▶ [Data provided]:

(** X13: a network made with a negative density has a negative [wire_num]
    and no node ([round] of a negative product, and [range] of a negative
    number is empty).  Every call of [add_wires] on it with new wires
    raises [KeyError]: the first wire gets the negative index [wire_num],
    the node view then has one item, and the loop of
    [find_line_intersects] asks it for the node 0.  The node of the first
    wire stays in the graph. *)
Theorem add_wires_negative_wire_num NWN lines els :
  reachable NWN -> wire_num NWN < 0 ->
  lines <> [] -> length lines = length els ->
  snd (add_wires NWN lines els) = Raise KeyError /\
  dict_keys (nodes (fst (add_wires NWN lines els))) = [wire_num NWN].
Proof.
  intros Hr Hneg Hne Hlen.
  destruct (reachable_wiring Hr) as ([Hk _] & _).
  rewrite range_nonpos in Hk by lia.
  assert (Hn : nodes NWN = []) by (apply map_eq_nil in Hk; exact Hk).
  unfold add_wires.
  destruct (Z.eqb_spec (Z.of_nat (length lines)) (Z.of_nat (length els)))
    as [_ | N]; [| lia]. cbn [negb].
  set (NWN1 := set_counts (wire_num NWN + Z.of_nat (length lines))
                 (electrodes NWN + np_sum_bool els) NWN).
  destruct lines as [| l lines]; [congruence |].
  destruct els as [| e els]; [discriminate Hlen |].
  cbn [add_wires_loop].
  assert (Hn1 : nodes NWN1 = []) by exact Hn.
  destruct (@add_one_wire_hollow ext (wire_num NWN) l e NWN1 Hn1 Hneg) as [Hs Hf].
  destruct (add_one_wire (wire_num NWN) l e NWN1) as [G1 [[] | x]];
    simpl in Hs, Hf; [discriminate Hs |].
  inversion Hs; subst x. simpl. auto.
Qed.
End BuiltNetworks.

Lemma hollow_reachable : reachable (Sample.hollow 10).
Proof.
  apply reach_create
    with (wire_length := 7%float) (width := 2%float) (density := (-0.625)%float)
         (seed := None) (resistance := 10%float).
  reflexivity.
Defined.

Lemma reachable_nodes_witness :
  dict_keys (nodes (fst Sample.bridge)) = range (wire_num (fst Sample.bridge)) /\
  (forall k, dict_mem k (nodes (fst Sample.bridge)) = true
             <-> 0 <= k < wire_num (fst Sample.bridge)) /\
  (forall k, 0 <= k < wire_num (fst Sample.bridge) ->
     exists l e, node_attr k (fst Sample.bridge) =
       Some {| line := Some l; midpoint := Some (centroid l); electrode := Some e |}).
Proof.
  exact (@reachable_nodes Sample.ext (fst Sample.bridge) bridge_reachable).
Defined.

Lemma reachable_junction_ends_witness :
  get_edge_data 0 1 (fst Sample.bridge) = Some 10%float /\
  10%float = junction_resistance (fst Sample.bridge) /\ 0 <> 1 /\
  0 <= 0 < wire_num (fst Sample.bridge) /\
  0 <= 1 < wire_num (fst Sample.bridge) /\
  get_edge_data 1 0 (fst Sample.bridge) = Some 10%float.
Proof.
  assert (He : get_edge_data 0 1 (fst Sample.bridge) = Some 10%float)
    by (vm_compute; reflexivity).
  split; [exact He |].
  exact (@reachable_junction_ends Sample.ext (fst Sample.bridge) bridge_reachable
           0 1 10%float He).
Defined.

Lemma reachable_junction_map_witness :
  exists d, loc (fst Sample.bridge) = Some d /\
    forall i j, In (i, j) (dict_keys d) <->
                i < j /\ get_edge_data i j (fst Sample.bridge) <> None.
Proof.
  exact (@reachable_junction_map Sample.ext (fst Sample.bridge) bridge_reachable).
Defined.

Lemma reachable_counters_witness :
  electrodes (fst Sample.bridge)
    = Z.of_nat (length (electrode_list (fst Sample.bridge))) /\
  wire_density (fst Sample.bridge) =
    (Z2F (wire_num (fst Sample.bridge) - electrodes (fst Sample.bridge))
     / size (fst Sample.bridge))%float.
Proof.
  exact (@reachable_counters Sample.ext (fst Sample.bridge) bridge_reachable).
Defined.

Lemma empty_graph_reachable : reachable (Sample.empty_graph 10).
Proof.
  apply reach_create
    with (wire_length := 7%float) (width := 2%float) (density := 0%float)
         (seed := None) (resistance := 10%float).
  reflexivity.
Defined.

Lemma add_wires_junctions_witness :
  snd (add_wires (Sample.empty_graph 10)
         [Sample.upright_left; Sample.bar] [true; false]) = Ok tt /\
  get_edge_data 1 0
    (fst (add_wires (Sample.empty_graph 10)
            [Sample.upright_left; Sample.bar] [true; false])) = Some 10%float /\
  get_edge_data 0 1
    (fst (add_wires (Sample.empty_graph 10)
            [Sample.upright_left; Sample.bar] [true; false])) = Some 10%float.
Proof.
  assert (Hs : snd (add_wires (Sample.empty_graph 10)
                      [Sample.upright_left; Sample.bar] [true; false]) = Ok tt)
    by (vm_compute; reflexivity).
  split; [exact Hs |].
  destruct (@add_wires_junctions Sample.ext (Sample.empty_graph 10)
              [Sample.upright_left; Sample.bar] [true; false]
              empty_graph_reachable Hs)
    as (Hnth & _ & _ & Hnew).
  pose proof (Hnth 0%nat Sample.upright_left true eq_refl eq_refl) as H0.
  pose proof (Hnth 1%nat Sample.bar false eq_refl eq_refl) as H1.
  assert (L0 : wire_num (Sample.empty_graph 10) <= 1) by (simpl; lia).
  assert (L1 : 0 <= 0 < 1) by lia.
  destruct (Hnew 1 0 Sample.bar Sample.upright_left false true L0 L1 H1 H0)
    as (c & Hc & E1 & E2).
  assert (Hm : intersects (Extern := Sample.ext) Sample.bar Sample.upright_left
               = Ok true) by (vm_compute; reflexivity).
  rewrite Hm in Hc. inversion Hc; subst c. split; [exact E1 | exact E2].
Defined.

Lemma add_wires_counters_witness :
  wire_num (fst (add_wires (Sample.hollow 10) [Sample.bar] [true])) = -2 + 1 /\
  electrodes (fst (add_wires (Sample.hollow 10) [Sample.bar] [true])) = 0 + 1 /\
  snd (add_wires (Sample.hollow 10) [Sample.bar] [true]) = Raise KeyError /\
  wire_density (fst (add_wires (Sample.hollow 10) [Sample.bar] [true]))
    = (-0.5)%float.
Proof.
  destruct (@add_wires_counters Sample.ext (Sample.hollow 10) [Sample.bar] [true]
              eq_refl) as (Hw & He & _ & Hd).
  assert (Hs : snd (add_wires (Sample.hollow 10) [Sample.bar] [true])
               = Raise KeyError) by (vm_compute; reflexivity).
  split; [exact Hw |]. split; [exact He |]. split; [exact Hs |].
  apply Hd. rewrite Hs. discriminate.
Defined.

Lemma add_wires_negative_wire_num_witness :
  snd (add_wires (Sample.hollow 10) [Sample.bar] [false]) = Raise KeyError /\
  dict_keys (nodes (fst (add_wires (Sample.hollow 10) [Sample.bar] [false]))) = [-2].
Proof.
  apply (@add_wires_negative_wire_num Sample.ext (Sample.hollow 10)
           [Sample.bar] [false] hollow_reachable).
  - simpl. lia.
  - discriminate.
  - reflexivity.
Defined.

(** ** More on the conductance matrix *)

Section MatrixMore.
Context {ext : Extern}.
Implicit Types (NWN : Graph) (G : dok).

Lemma conductance_matrix_outcome NWN drain_node :
  wires_present NWN ->
  (exists G, conductance_matrix NWN drain_node = Ok G) \/
  conductance_matrix NWN drain_node = Raise ZeroDivisionError.
Proof.
  intros Hw. destruct (conductance_matrix NWN drain_node) as [G | e] eqn:Hrun;
    [left; eauto |].
  right. f_equal. rewrite conductance_matrix_flat in Hrun.
  destruct (dok_matrix _ _) as [G0 |] eqn:H0; simpl in Hrun.
  - apply for_each_raise in Hrun. destruct Hrun as ([i j] & G1 & Hin & Hb).
    apply in_prod_iff in Hin. destruct Hin as [Hi _]. apply in_range in Hi.
    destruct (@cell_outcome ext NWN drain_node i j G1 Hw Hi) as [[G' Hok] | Hz];
      simpl in Hb; congruence.
  - apply dok_matrix_raises in H0. destruct Hw as [Hw _]. lia.
Qed.

Lemma conductance_matrix_zero_division NWN drain_node :
  conductance_matrix NWN drain_node = Raise ZeroDivisionError ->
  exists i j r, get_edge_data i j NWN = Some r /\ PrimFloat.is_zero r = true.
Proof.
  rewrite conductance_matrix_flat. intros Hrun.
  destruct (dok_matrix _ _) as [G0 |] eqn:H0; simpl in Hrun.
  - apply for_each_raise in Hrun. destruct Hrun as ([i j] & G1 & _ & Hb).
    simpl in Hb. apply cell_zero_division in Hb.
    destruct Hb as (_ & _ & r & Hr & Hz). exists i, j, r. auto.
  - apply dok_matrix_raises in H0. destruct H0 as [E _]. congruence.
Qed.

Lemma conductance_matrix_nonzero NWN drain_node G i j r :
  conductance_matrix NWN drain_node = Ok G ->
  0 <= i < wire_num NWN -> 0 <= j < wire_num NWN -> i <> j -> i <> drain_node ->
  get_edge_data i j NWN = Some r ->
  PrimFloat.is_zero r = false /\ dok_get (i, j) G = stored ((-1) / r)%float.
Proof.
  intros Hrun Hi Hj Hij Hid Hr.
  destruct (@conductance_matrix_cells ext NWN drain_node G i j Hrun Hi Hj)
    as (G1 & G2 & Hb & H0 & ->).
  destruct (@cell_off_diagonal ext NWN drain_node i j G1 G2 Hij Hid Hb H0)
    as [Hv Hnz].
  split; [apply Hnz; exact Hr |]. rewrite Hv, Hr. reflexivity.
Qed.
(** * BrokemonBattle: a shallow embedding of the battle resolution engine

    The development follows [BrokemonBattle.py]: the data classes [Move]
    and [Pokemon], the effect and status functions, the damage formula
    [compute_damage], the resolver [perform_move], the end-of-turn
    processing [apply_end_of_turn], the statistics update [update_stats],
    the switch branch of the single-active battle loops and the action
    ordering of the doubles loop; then the menus [get_menu_selection]
    and [get_multi_selection], the team selection [pick_team], the forced
    switch [prompt_switch], the enemy side of [battle_1v3], a whole turn
    of [battle_vgc] and the verdicts of [battle_pvp] and [battle_vgc].

    Modelling conventions.
    - Python [int] is [Z]; a [dict] keyed by strings is a [gmap string _];
      a team (a Python list of [Pokemon]) is a [list Pokemon].
    - Python [float] arithmetic is modelled twice.  The battle functions
      are written over exact rational arithmetic on [Q], with [int(x)]
      the truncation toward zero; the properties proved of them do not
      depend on how a double rounds.  Module [Float64] has
      [compute_damage] and [update_stats] over IEEE-754 binary64, every
      operation rounded as Python rounds it; the claims that state a
      computed value (the damage formula, the win percentage) are
      proved of these.
    - The two random draws of [compute_damage] and the paralysis draw of
      [perform_move] are explicit arguments (record [Rolls]).
    - Curses drawing, sleeping and beeping have no effect on the battle
      state and are left out; the messages [perform_move] returns are kept.
    - A raised exception is the [None] of an [option].
    - A loop that reads keys takes the keys still to come as a list; its
      outcome is a return value, a raised exception, or waiting for the
      next key. *)

From Stdlib Require Import ZArith QArith Qround Qminmax Lia Sorting.Permutation Sorting.Sorted.
From Stdlib Require Import Floats.SpecFloat.
From stdpp Require Import base strings gmap list pretty.

Local Open Scope Z_scope.

(** ** Numbers *)

(** [int(x)] for a float [x]: truncation toward zero. *)
Definition int_of_float (x : Q) : Z := Z.quot (Qnum x) (Z.pos (Qden x)).

(** [max(1, x)] for a float [x]: Python returns the first argument unless
    the second is strictly larger. *)
Definition max_1 (x : Q) : Q := if Qle_bool x 1 then 1%Q else x.

(** [x < y] on floats. *)
Definition Qlt_bool (x y : Q) : bool := negb (Qle_bool y x).

(** ** Data classes *)

(** A value stored in [Pokemon.status]: the stat modifiers store plain
    integers (a turn counter under [k], an amount under [k_amt]); poison
    and burn store the dict [{'dmg': d, 'turns': t}] and paralysis the
    dict [{'turns': t}]. *)
Inductive StatusValue :=
| VInt (n : Z)
| VDict (dmg : option Z) (turns : Z).

#[global] Instance StatusValue_eq_dec : EqDecision StatusValue.
Proof. solve_decision. Defined.

(** Which argument of the hook an effect function is called on. *)
Inductive Target := OnAttacker | OnDefender.

(** What a hook hands back to [perform_move] when it returns a non-empty
    tuple: the tuple's tag and arguments. *)
Inductive TupleResult :=
| TDefLower (target : Target) (amount turns : Z)
| TPercentMaxHp (percent : Z)
| TDoubleHitIfFaster
| TBonusDamageIfHpAbove (threshold : Z)
| TOther.
(** * pyDynamo: branch classification, change detection and motility

    A shallow embedding of
      - [analysis/addedSubtractedTransitioned.py]
        ([addedSubtractedTransitioned], [_recursiveFiloTypes],
        [fillMasterChanged]),
      - [calc/motility.py] ([motility], [_calcFiloLengths],
        [_lastPointWithLabel]),
      - [model/tree/tree.py] ([Tree], [getBranchByID]) and [util/util.py]
        ([emptyArrayMatrix]),
    followed by the properties of section 8 of the specification and of the
    code itself.

    Conventions of the embedding.
      - Python objects live in a store: the store of the Branch objects of a
        snapshot is [tree.branches], and a Branch object is named by its
        position in that list, which is what [branch.indexInParent()]
        returns for pairwise different Branch objects.  [point.children]
        therefore is a list of positions.  Points are read-only here and are
        kept by value.
      - Lengths are Python floats in the source.  They are idealised as
        rationals; NaN and the infinities that numpy produces are explicit
        constructors of [npfloat].
      - Python exceptions are values of [PyError]; a computation either
        returns [Ok] or [Raise]s.  The numpy arrays that the recursive
        traversals mutate in place are threaded as explicit state.
      - The recursion depth of the interpreter is the [fuel] argument of the
        two recursive traversals; exhausting it is [RecursionError].
      - branch.py, the enum FiloType, [util.sortedBranchIDList],
        [util.lastPointWithLabelIdx] and analysis/TDBL.py are not among the
        sources.  They are modelled from the specification or taken as
        parameters, and marked as such. *)

From Stdlib Require Import QArith Qabs String Ascii Lia Sorted OrderedTypeEx.
From stdpp Require Import base tactics option list.

Local Open Scope nat_scope.
Local Open Scope list_scope.

(** ** Exceptions and the result type *)

Inductive PyError : Type :=
  | ValueError
  | IndexError
  | AttributeError
  | RecursionError.

Inductive Result (A : Type) : Type :=
  | Ok (a : A)
  | Raise (e : PyError).
Arguments Ok {A} a.
Arguments Raise {A} e.

Definition isOk {A} (r : Result A) : bool :=
  match r with Ok _ => true | Raise _ => false end.

(** State-and-exception monad: the state is the numpy accumulator(s) that the
    callee mutates in place. *)
Definition M (S A : Type) : Type := S -> Result (A * S).

Definition ret {S A} (a : A) : M S A := fun s => Ok (a, s).
Definition raise {S A} (e : PyError) : M S A := fun _ => Raise e.
Definition bind {S A B} (m : M S A) (k : A -> M S B) : M S B :=
  fun s => match m s with
           | Ok (a, s') => k a s'
           | Raise e => Raise e
           end.
Definition lift {S A} (r : Result A) : M S A :=
  fun s => match r with Ok a => Ok (a, s) | Raise e => Raise e end.

Declare Scope py_scope.
Delimit Scope py_scope with py.
Notation "x <- c1 ;; c2" := (bind c1 (fun x => c2))
  (at level 100, c1 at next level, right associativity) : py_scope.
Notation "c1 ;;; c2" := (bind c1 (fun _ => c2))
  (at level 100, c2 at level 200, right associativity) : py_scope.
Local Open Scope py_scope.

(** [for x in l: body(x)] *)
Fixpoint forM_ {S A} (l : list A) (body : A -> M S unit) : M S unit :=
  match l with
  | [] => ret tt
  | x :: l' => body x ;;; forM_ l' body
  end.

(** A [for] loop that carries a local variable from one iteration to the
    next. *)
Fixpoint foldM {S A B} (l : list A) (acc : B) (body : B -> A -> M S B) : M S B :=
  match l with
  | [] => ret acc
  | x :: l' => acc' <- body acc x ;; foldM l' acc' body
  end.

(** [enumerate(l)] *)
Definition enumerate {A} (l : list A) : list (nat * A) :=
  zip (seq 0 (length l)) l.

(** ** Python list primitives *)

(** [l.index(x)]: position of the first element equal to [x]. *)
Fixpoint list_index (x : string) (l : list string) : Result nat :=
  match l with
  | [] => Raise ValueError
  | y :: l' => if String.eqb y x then Ok 0
               else match list_index x l' with
                    | Ok i => Ok (S i)
                    | Raise e => Raise e
                    end
  end.

(** [x in l] *)
Definition list_contains (x : string) (l : list string) : bool :=
  existsb (String.eqb x) l.

(** [l[i]] for a non-negative [i]. *)
Definition list_get {A} (l : list A) (i : nat) : Result A :=
  match l !! i with
  | Some v => Ok v
  | None => Raise IndexError
  end.

(** ** Two-dimensional arrays *)

Abbreviation Matrix A := (list (list A)) (only parsing).

(** [np.full((nr, nc), v)] *)
Definition full {A} (nr nc : nat) (v : A) : Matrix A :=
  replicate nr (replicate nc v).

(** [m[t][b]] *)
Definition getCell {A} (m : Matrix A) (t b : nat) : Result A :=
  match m !! t with
  | Some row => list_get row b
  | None => Raise IndexError
  end.

(** [m[t][b] = v] *)
Definition setCell {A} (m : Matrix A) (t b : nat) (v : A) : Result (Matrix A) :=
  match m !! t with
  | Some row =>
      if b <? length row then Ok (<[t := <[b := v]> row]> m)
      else Raise IndexError
  | None => Raise IndexError
  end.

(** The cell at row [t], column [b], if the array has one. *)
Definition cell {A} (m : Matrix A) (t b : nat) : option A :=
  m !! t ≫= (fun row => row !! b).

(** The row lengths; an [nr] by [nc] array has shape [replicate nr nc]. *)
Definition shape {A} (m : Matrix A) : list nat := fmap (M:=list) length m.

(** Element-wise operations of numpy on arrays of equal shape. *)
Definition mmap {A B} (f : A -> B) (m : Matrix A) : Matrix B :=
  fmap (M:=list) (fmap (M:=list) f) m.
Definition mzip {A B C} (f : A -> B -> C) (m1 : Matrix A) (m2 : Matrix B) : Matrix C :=
  zip_with (zip_with f) m1 m2.

(** [m[:-1, :]] and [m[1:, :]] *)
Definition rowsBefore {A} (m : Matrix A) : Matrix A := removelast m.
Definition rowsAfter {A} (m : Matrix A) : Matrix A := tail m.

(** [m[mask] = v] for a boolean [mask] of the shape of [m]. *)
Definition maskFill {A} (m : Matrix A) (mask : Matrix bool) (v : A) : Matrix A :=
  mzip (fun x (c : bool) => if c then v else x) m mask.

(** [m[mask] = src[mask]] for arrays of one shape. *)
Definition maskCopy {A} (m : Matrix A) (mask : Matrix bool) (src : Matrix A) : Matrix A :=
  zip_with
    (fun (row : list A) (ms : list bool * list A) =>
       zip_with (fun (x : A) (cs : bool * A) => if fst cs then snd cs else x)
                row (zip (fst ms) (snd ms)))
    m (zip mask src).

(** ** Rational comparisons used for the float tests *)

Definition Qltb (x y : Q) : bool := negb (Qle_bool y x).

(** ** Data model *)

Definition Location : Type := (Q * Q * Q)%type.

(** [Point]: [children] lists the Branch objects that start at the point, each
    named by its position in the owning tree's [branches]. *)
Record Point : Type := mkPoint {
  point_id : string;
  location : Location;
  annotation : string;
  children : list nat
}.

(** [Branch]: the branch's own points and the point it grows from. *)
Record Branch : Type := mkBranch {
  branch_id : string;
  points : list Point;
  parentPoint : option Point
}.

(** [Tree] of tree.py: [rootPoint] (default [None]) and [branches]. *)
Record Tree : Type := mkTree {
  rootPoint : option Point;
  branches : list Branch
}.

(** tree.py, [Tree.getBranchByID]: the first branch of the tree with that id. *)
Definition getBranchByID (tree : Tree) (branchID : string) : option Branch :=
  List.find (fun b => String.eqb (branch_id b) branchID) (branches tree).

(** The Branch object at position [r] of [tree.branches].  A position outside
    the list stands for a Branch object that was never registered with
    [Tree.addBranch]; asking such an object for [indexInParent()] raises
    [ValueError], which is what every use of it amounts to here. *)
Definition branchAt (tree : Tree) (r : nat) : Result Branch :=
  match branches tree !! r with
  | Some b => Ok b
  | None => Raise ValueError
  end.

(** Modelled from the spec: the enum [FiloType] of the model package, which is
    not among the sources.  "ABSENT < TERMINAL < INTERSTITIAL <
    BRANCH_WITH_TERMINAL < BRANCH_WITH_INTERSTITIAL < BRANCH_ONLY". *)
Inductive FiloType : Type :=
  | ABSENT
  | TERMINAL
  | INTERSTITIAL
  | BRANCH_WITH_TERMINAL
  | BRANCH_WITH_INTERSTITIAL
  | BRANCH_ONLY.

Definition FiloType_value (f : FiloType) : nat :=
  match f with
  | ABSENT => 0
  | TERMINAL => 1
  | INTERSTITIAL => 2
  | BRANCH_WITH_TERMINAL => 3
  | BRANCH_WITH_INTERSTITIAL => 4
  | BRANCH_ONLY => 5
  end.

Definition ft_gt (a b : FiloType) : bool := FiloType_value b <? FiloType_value a.
Definition ft_lt (a b : FiloType) : bool := FiloType_value a <? FiloType_value b.
Definition ft_eq (a b : FiloType) : bool := FiloType_value a =? FiloType_value b.

(** ** Labels *)

(** [s.find(label) != -1] *)
Definition hasLabel (s label : string) : bool :=
  match String.index 0 label s with
  | Some _ => true
  | None => false
  end.

(** motility.py, [_lastPointWithLabel]: index of the last point whose
    annotation contains [label], or -1.  The list may hold [None] (a branch
    without parent point), on which [point.annotation] raises. *)
Fixpoint lastPointWithLabel_from (i : Z) (lastPointIdx : Z)
    (points : list (option Point)) (label : string) : Result Z :=
  match points with
  | [] => Ok lastPointIdx
  | None :: _ => Raise AttributeError
  | Some point :: rest =>
      lastPointWithLabel_from (i + 1)
        (if hasLabel (annotation point) label then i else lastPointIdx)
        rest label
  end.

Definition _lastPointWithLabel (points : list (option Point)) (label : string) : Result Z :=
  lastPointWithLabel_from 0 (-1) points label.

(** Modelled from the spec: [util.lastPointWithLabelIdx], missing from the
    util.py at hand; motility.py keeps the same function as
    [_lastPointWithLabel] ("TODO - move somewhere common").  Here the points
    are all present. *)
Fixpoint lastPointWithLabelIdx_from (i : Z) (lastPointIdx : Z)
    (points : list Point) (label : string) : Z :=
  match points with
  | [] => lastPointIdx
  | point :: rest =>
      lastPointWithLabelIdx_from (i + 1)
        (if hasLabel (annotation point) label then i else lastPointIdx)
        rest label
  end.

Definition lastPointWithLabelIdx (points : list Point) (label : string) : Z :=
  lastPointWithLabelIdx_from 0 (-1) points label.

(** ** The Branch class

    branch.py is not among the sources.  Its methods are modelled from the
    spec (sections 3, 4.1 and 4.2); the point-to-point distance in world
    coordinates (a square root over transformed float coordinates) is a
    parameter. *)

Section BranchMethods.

Variable worldDist : Location -> Location -> Q.

(** [branch.points], preceded by the parent point when there is one
    (lines 87-89 of addedSubtractedTransitioned.py). *)
Definition pointsWithRoot (branch : Branch) : list Point :=
  match parentPoint branch with
  | Some p => p :: points branch
  | None => points branch
  end.

(** Modelled from the spec: [Branch.isEmpty], "a branch with zero points is
    empty". *)
Definition isEmpty (branch : Branch) : bool :=
  length (points branch) =? 0.

(** Modelled from the spec: [Branch.hasChildren], some point of the branch
    owns a child branch. *)
Definition hasChildren (branch : Branch) : bool :=
  existsb (fun p => negb (length (children p) =? 0)) (points branch).

(** Modelled from the spec: [Branch.isAxon] and [Branch.isBasal], "any point's
    annotation matches" the label, "in parent-inclusive order". *)
Definition isAxon (branch : Branch) : bool :=
  (0 <=? lastPointWithLabelIdx (pointsWithRoot branch) "axon")%Z.
Definition isBasal (branch : Branch) : bool :=
  (0 <=? lastPointWithLabelIdx (pointsWithRoot branch) "basal")%Z.

(** Running path length along [ps], coming from location [prev]. *)
Fixpoint cumulativeFrom (prev : option Location) (acc : Q) (ps : list Point) : list Q :=
  match ps with
  | [] => []
  | p :: ps' =>
      let acc' := match prev with
                  | Some l => (acc + worldDist l (location p))%Q
                  | None => acc
                  end in
      acc' :: cumulativeFrom (Some (location p)) acc' ps'
  end.

(** Modelled from the spec: [Branch.cumulativeWorldLengths], "the cumulative
    length at each point index", "parent point included as the first
    point" of the path. *)
Definition cumulativeWorldLengths (branch : Branch) : list Q :=
  cumulativeFrom (option_map location (parentPoint branch)) 0%Q (points branch).

(** Cumulative length at the last point that has a child branch, [dflt] when
    no point has one. *)
Fixpoint lengthAtLastBranchPoint (dflt : Q) (ps : list Point) (cum : list Q) : Q :=
  match ps, cum with
  | p :: ps', c :: cum' =>
      lengthAtLastBranchPoint (if length (children p) =? 0 then dflt else c) ps' cum'
  | _, _ => dflt
  end.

▶ [Work task]:
Retype only this portion of the data above: the line containing "(** [m[:-1, :]] and [m[1:, :]] *)", the line containing "zip_with (fun (x", and all lines between them, exactly.

▶ [The answer]:
(** [m[:-1, :]] and [m[1:, :]] *)
Definition rowsBefore {A} (m : Matrix A) : Matrix A := removelast m.
Definition rowsAfter {A} (m : Matrix A) : Matrix A := tail m.

(** [m[mask] = v] for a boolean [mask] of the shape of [m]. *)
Definition maskFill {A} (m : Matrix A) (mask : Matrix bool) (v : A) : Matrix A :=
  mzip (fun x (c : bool) => if c then v else x) m mask.

(** [m[mask] = src[mask]] for arrays of one shape. *)
Definition maskCopy {A} (m : Matrix A) (mask : Matrix bool) (src : Matrix A) : Matrix A :=
  zip_with
    (fun (row : list A) (ms : list bool * list A) =>
       zip_with (fun (x : A) (cs : bool * A) => if fst cs then snd cs else x)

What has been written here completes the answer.